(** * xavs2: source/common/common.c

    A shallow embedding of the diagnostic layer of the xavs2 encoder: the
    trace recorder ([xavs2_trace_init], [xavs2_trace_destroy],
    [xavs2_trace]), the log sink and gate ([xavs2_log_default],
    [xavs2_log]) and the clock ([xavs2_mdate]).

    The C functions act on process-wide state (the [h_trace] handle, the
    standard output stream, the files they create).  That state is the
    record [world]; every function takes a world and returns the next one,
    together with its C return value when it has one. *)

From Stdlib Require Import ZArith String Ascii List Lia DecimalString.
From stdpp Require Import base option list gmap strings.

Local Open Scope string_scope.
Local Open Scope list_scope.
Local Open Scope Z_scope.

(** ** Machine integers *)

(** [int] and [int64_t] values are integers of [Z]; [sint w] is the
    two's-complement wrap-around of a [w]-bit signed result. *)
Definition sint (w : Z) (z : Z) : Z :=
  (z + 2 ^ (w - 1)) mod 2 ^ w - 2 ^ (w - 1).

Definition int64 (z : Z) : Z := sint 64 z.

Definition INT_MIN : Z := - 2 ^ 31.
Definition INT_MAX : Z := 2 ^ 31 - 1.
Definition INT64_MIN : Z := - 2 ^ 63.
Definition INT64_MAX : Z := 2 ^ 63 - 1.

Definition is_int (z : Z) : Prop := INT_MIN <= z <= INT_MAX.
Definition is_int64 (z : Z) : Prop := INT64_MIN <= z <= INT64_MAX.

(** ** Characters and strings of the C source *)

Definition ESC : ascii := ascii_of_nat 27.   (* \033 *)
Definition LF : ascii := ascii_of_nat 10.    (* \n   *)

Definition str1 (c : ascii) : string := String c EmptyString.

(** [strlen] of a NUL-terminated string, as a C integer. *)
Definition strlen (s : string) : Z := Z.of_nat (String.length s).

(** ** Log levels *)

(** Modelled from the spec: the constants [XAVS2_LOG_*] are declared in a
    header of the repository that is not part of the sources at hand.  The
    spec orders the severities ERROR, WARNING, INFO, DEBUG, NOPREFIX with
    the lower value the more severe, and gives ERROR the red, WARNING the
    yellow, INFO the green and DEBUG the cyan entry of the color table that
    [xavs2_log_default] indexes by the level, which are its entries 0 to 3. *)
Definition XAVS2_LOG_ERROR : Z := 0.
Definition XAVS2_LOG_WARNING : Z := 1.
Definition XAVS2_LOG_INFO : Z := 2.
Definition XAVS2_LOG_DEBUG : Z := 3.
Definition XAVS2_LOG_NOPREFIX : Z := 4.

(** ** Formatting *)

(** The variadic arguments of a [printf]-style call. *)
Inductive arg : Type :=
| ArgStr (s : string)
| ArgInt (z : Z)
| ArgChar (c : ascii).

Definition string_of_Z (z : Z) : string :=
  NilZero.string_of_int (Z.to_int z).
______
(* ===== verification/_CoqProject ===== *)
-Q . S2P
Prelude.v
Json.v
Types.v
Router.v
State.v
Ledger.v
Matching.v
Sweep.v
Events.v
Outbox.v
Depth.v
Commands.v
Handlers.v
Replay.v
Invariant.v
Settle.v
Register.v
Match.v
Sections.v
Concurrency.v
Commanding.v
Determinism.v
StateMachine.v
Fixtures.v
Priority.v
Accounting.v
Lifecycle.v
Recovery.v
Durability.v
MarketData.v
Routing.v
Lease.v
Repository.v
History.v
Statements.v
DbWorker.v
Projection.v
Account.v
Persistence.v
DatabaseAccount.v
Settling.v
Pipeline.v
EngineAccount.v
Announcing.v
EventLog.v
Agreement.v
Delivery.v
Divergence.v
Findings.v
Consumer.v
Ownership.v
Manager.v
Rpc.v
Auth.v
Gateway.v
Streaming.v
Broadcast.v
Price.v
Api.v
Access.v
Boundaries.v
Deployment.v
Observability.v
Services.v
______
PROBLEM TO SOLVE - Looking at the data above, write out exactly the lines that start at the one containing "header of the" and end at the one containing "Definition string_of_Z (z"; include both and nothing beyond.

EXPECTED ANSWER -
    header of the repository that is not part of the sources at hand.  The
    spec orders the severities ERROR, WARNING, INFO, DEBUG, NOPREFIX with
    the lower value the more severe, and gives ERROR the red, WARNING the
    yellow, INFO the green and DEBUG the cyan entry of the color table that
    [xavs2_log_default] indexes by the level, which are its entries 0 to 3. *)
Definition XAVS2_LOG_ERROR : Z := 0.
Definition XAVS2_LOG_WARNING : Z := 1.
Definition XAVS2_LOG_INFO : Z := 2.
Definition XAVS2_LOG_DEBUG : Z := 3.
Definition XAVS2_LOG_NOPREFIX : Z := 4.

(** ** Formatting *)

(** The variadic arguments of a [printf]-style call. *)
Inductive arg : Type :=
| ArgStr (s : string)
| ArgInt (z : Z)
| ArgChar (c : ascii).

Definition string_of_Z (z : Z) : string :=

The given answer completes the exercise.